“Whether in his translations of Josué Guébo or in his own original poems, Todd Fredson tirelessly commits his language to the difficult, critical work of examining the notion of belonging and home-losing. As though effortfully straining language through the page, Fredson’s poems are lyric quests that examine what he calls ’the threshold between witness and participation’ and his own subject position as a white, U.S. American male in an Ivory Coast on the brink of civil war. These are poems of history rescaled: fatherhood, miscarriage, work, and grasses. These are poems of place and of distance, severance and repetition. Fredson’s lyrics astound with a sensuality and sparseness that conjure not only memory but the feeling of being possessed by remembering. Such poems remind us that the body is a palimpsest and the eye is tuned by image, by light, by experience. They problematize the idea that we are ever actually in just one place, and it is this very porousness that makes Century Worm read like an epic as much as a collection of individual pieces. This is a book of personal and national history, lament, and ferocious vulnerability.”
“Todd Fredson’s Century Worm is a journey through memory fields crisscrossed with roads where ‘history offers no instructions.’ Here the poet asks: ‘it isn’t the bird that is beautiful, is it, but the scale it gives to the field?’ These poems enact a deeper kind of witnessing, each line ‘an elegant lure,’ urgent and necessary.”

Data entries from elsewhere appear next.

(** A batch is only handed out after a due timer was found, so the wheel has
    asked for a pop. *)
Lemma env_ok w w1 cbs :
  in_run w -> wheel_inv w1 -> pass_frame w w1 -> (exists id t, pending w id t) ->
  exists w2, env cbs w1 = Done w2 /\ in_run w2 /\ only_future cur w1 w2 /\ (quiet -> fired w1 cbs -> fired w2 []).
Proof using Henv.
  intros Hr Hinv1 Hfr (id & t & Hp). pose proof (in_run_pass w w1 Hr Hinv1 Hfr) as Hr1.
  assert (next_expire_time w1 <> L) as Hlt.
  { destruct Hr as (_ & _ & _ & _ & _ & [Hn | Hn] & _); [| by destruct (Hn id t)].
    destruct Hfr as (_ & En & _). lia. }
  destruct (Henv cbs w1 Hinv1) as (w2 & E & Hs); [apply Hr1 |].
  destruct (in_run_env w1 w2 cbs Hr1 Hlt E Hs). exists w2. split_and!; try done.
  intros Q. by apply (fired_invoke w1 w2 cbs).
Qed.

Lemma in_run_future w1 w2 w3 :
  in_run w2 -> in_run w3 -> only_future cur w1 w2 -> only_future cur w2 w3 -> only_future cur w1 w3.
Proof. intros H2 H3. apply only_future_trans. by rewrite (in_run_slots w3 H3), (in_run_slots w2 H2). Qed.

Lemma due_pending w : (size (due w) <> 0)%nat -> exists id t, pending w id t.
Proof.
  intros Hs. destruct (map_choose (due w)) as (id & t & E).
  { intros E0. rewrite E0 in Hs. by rewrite map_size_empty in Hs. }
  apply map_lookup_filter_Some in E as [E (S & _)]. by exists id, t.
Qed.

Lemma in_run_stat s k w : in_run w -> in_run (TIMER_ADD_STAT s k w).
Proof. intros (H & H2). split; [by apply wheel_inv_stat | exact H2]. Qed.

(** The bit of the slot is cleared when its queue is empty. *)
Lemma unset_ok w :
  in_run w -> exists bm, (if decide (slot w i = []) then bm_unset (slot_bitmap w) i else Done (slot_bitmap w)) = Done bm /\
    wheel_inv (set_slot_bitmap bm w).
Proof using Hi.
  intros Hr. pose proof Hr as (Hinv & _). case_decide as E.
  - destruct (parts_unset _ _ _ _ _ _ _ _ i Hinv) as (bm & Eb & Hinv'); [by rewrite (in_run_slots w Hr) | exact E |].
    by exists bm.
  - by exists (slot_bitmap w).
Qed.

(** What is left in the slot: nothing that is due. *)
Definition slot_done (w : xdp2_timer_wheel) : Prop := forall id t, pending w id t -> index t = i -> g < gen t.

Lemma slot_done_future w w' : in_run w' -> only_future cur w w' -> slot_done w -> slot_done w'.
Proof using Hfut.
  intros Hr Hf Hd id t Hp Ei. destruct (Hf id t Hp) as [Hp' | Hlt]; [by apply (Hd id) |].
  rewrite (in_run_slots w' Hr) in Hlt. auto.
Qed.

Lemma run_slot_ok old_gen fuel : forall w,
  in_run w -> 0 <= old_gen -> old_gen * n <= L -> (size (due w) < fuel)%nat ->
  exists w' c, run_slot env fuel w i g old_gen = Done (w', c) /\ in_run w' /\ only_future cur w w' /\ slot_done w' /\
    (quiet -> fired w [] -> fired w' []).
Proof using Hi Hg Hfut Henv.
  induction fuel as [| fuel IH]; intros w Hr Ho HoL Hsz; [lia |]. cbn [run_slot].
  pose proof (in_run_slots w Hr) as En. rewrite get_slot_ok by (rewrite (in_run_len w Hr); lia). orun. rewrite En.
  pose proof Hr as (Hinv & _). pose proof Hinv as (_ & _ & _ & _ & _ & Hnd & _). rewrite En in Hnd.
  destruct (scan_slot_ok old_gen (slot w i) w [] 0 Hr Ho HoL (Hnd i Hi)) as
    (w1 & cbs & count & full & E & Hinv1 & Hfr & Hsz1 & _ & Hfull & Hfd & Hdone); [done | cbn; lia |].
  rewrite E. orun. pose proof (in_run_pass w w1 Hr Hinv1 Hfr) as Hr1. cbn in Hsz1.
  pose proof (only_future_pass w w1 Hfr) as Hf1. destruct full.
  - (* a full batch: the slot is run again *)
    specialize (Hfull eq_refl).
    destruct (env_ok w w1 cbs Hr Hinv1 Hfr) as (w2 & -> & Hr2 & Hf2 & Hi2); [apply due_pending; lia |]. orun.
    destruct (IH (TIMER_BUMP_STAT slot_retries w2)) as (w' & c & -> & Hr' & Hf' & Hs' & Hi'); [by apply in_run_stat | done | done | |].
    { pose proof (map_subseteq_size _ _ (due_future w1 w2 (in_run_slots w2 Hr2) Hf2)).
      change (due (TIMER_BUMP_STAT slot_retries w2)) with (due w2). lia. }
    exists w', c. split_and!; try done; [| by auto].
    apply (in_run_future w w1 w'); try done. by apply (in_run_future w1 w2 w').
  - rewrite get_slot_ok by (rewrite (in_run_len w1 Hr1); lia). orun.
    destruct (unset_ok w1 Hr1) as (bm & -> & Hinv2). orun. set (w2 := set_slot_bitmap bm w1) in *.
    assert (pass_frame w w2) as Hfr2 by exact Hfr. pose proof (in_run_pass w w2 Hr Hinv2 Hfr2) as Hr2.
    assert (slot_done w2) as Hs2.
    { intros id t Hp Ei. apply (Hdone eq_refl id t); [| exact Hp].
      destruct Hfr as (_ & _ & _ & _ & Hpp). rewrite <- Ei.
      by apply (pending_index w id t Hinv), Hpp. }
    case_decide as Ec.
    + exists w2, count. split_and!; try done. intros _ H. apply Hfd in H. by rewrite Ec in H.
    + destruct (env_ok w w2 cbs Hr Hinv2 Hfr2) as (w3 & -> & Hr3 & Hf3 & Hi3).
      { apply due_pending. destruct cbs; [done |]. cbn in Hsz1. lia. }
      exists w3, count. split_and!; try done; 
        [by apply (in_run_future w w2 w3) | by eapply slot_done_future | auto].
Qed.
End Slot.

Todd Fredson is also the author of the poetry collection The Crucifix-Blocks. He is a translator of Francophone West African literature, including the poetry collections by Josué Guébo, Think of Lampedusa, and My country, tonight. Fredson was a 2015-16 Fulbright Scholar in the Ivory Coast, where he had also served in the Peace Corps from 2000-2002 as the country’s ethnic violence was transitioning to civil war. He lives in Phoenix Arizona.